- IATA: CBK; ICAO: KCBK; FAA LID: CBK;

Summary
- Airport type: Public
- Owner: City of Colby
- Serves: Colby, Kansas
- Elevation AMSL: 3,187 ft (971 m)
- Coordinates: 39°25′39″N 101°02′48″W﻿ / ﻿39.42750°N 101.04667°W

Map
- CBK Location within KansasCBK Location within the United States

Runways
| Direction | Length |  | Surface |
| ft | m |
| 17/35 | 5,110 | 1,558 | Concrete |
| 12/30 | 2,660 | 811 | Turf |
| 4/22 | 2,600 | 792 | Turf |

Statistics
- Aircraft operations (2021): 5,550
- Based aircraft (2022): 24
- Sources: airport web page and FAA

= Colby Municipal Airport =

Airport in Kansas, United States

Colby Municipal Airport or Shalz Field is on Kansas Highway 25, two miles (3 km) north of Colby, in Thomas County, Kansas.

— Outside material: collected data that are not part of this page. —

Definition unknownAllocationSite : AllocationSite := Site 0 [(bytes_of_string "Unknown Allocation Site"%string, UNKNOWN_BCI)] 0.

(** [AllocationSites] *)
Record sites := Sites { smallAllocationSites : list (option AllocationSite); bigAllocationSites : list (option AllocationSite) }.

Definition make_sites : sites :=
  Sites (replicate (Z.to_nat START_ARRAY_LEN) None) (replicate (Z.to_nat START_ARRAY_LEN) None).

(** [do newLength = (int) (newLength * 1.1); while (id >= newLength)]; at
    least one more cell each time. *)
Fixpoint grow (fuel : nat) (id newLength : Z) : option Z :=
  match fuel with
  | O => None
  | S fuel => let newLength := newLength * 11 / 10 in if newLength <=? id then grow fuel id newLength else Some newLength
  end.

(** Both branches of [add], on their array. *)
Definition add_to (array : list (option AllocationSite)) (id : Z) (site : AllocationSite) : option (list (option AllocationSite)) :=
  let len := Z.of_nat (length array) in
  array ← (if len <=? id then
             newLength ← grow (S (Z.to_nat id)) id len;
             Some (array ++ replicate (Z.to_nat newLength - length array) None)
           else Some array);
  Some (<[Z.to_nat id := Some site]> array).

Definition isBigAllocationSite (id : Z) : bool := THRESHOLD <=? id.

Definition add_site (s : sites) (site : AllocationSite) : option sites :=
  if isBigAllocationSite (site_id site) then
    big ← add_to (bigAllocationSites s) (site_id site - THRESHOLD) site;
    Some (Sites (smallAllocationSites s) big)
  else
    small ← add_to (smallAllocationSites s) (site_id site) site;
    Some (Sites small (bigAllocationSites s)).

The airport's page at the Kansas Department of Transportation Airport Directory lists the name as Shaltz Field, but that spelling is incorrect as per the Federal Register dated March 8, 2004.

==Facilities==
Shalz Field covers 473 acre; its concrete runway, 17/35, is 5,110 x 75 ft (1,558 x 23 m). It has two turf runways: 12/30 is 2,660 x 90 ft (811 x 27 m) and 4/22 is 2,600 x 80 ft (792 x 24 m).

In the year ending September 18, 2021 the airport had 5,550 aircraft operations, an average of 15 per day: 99% general aviation and 1% military. In April 2022, there were 24 aircraft based at this airport: 21 single-engine, 2 multi-engine and 1 helicopter.

==History==
The Colby airport had commuter airline service in the late 1960s/early 1970s by Air Midwest with nonstop flights to Denver as well as flights to Wichita making stops in Great Bend and Hutchison, Kansas. Air Midwest used Cessna 402 aircraft.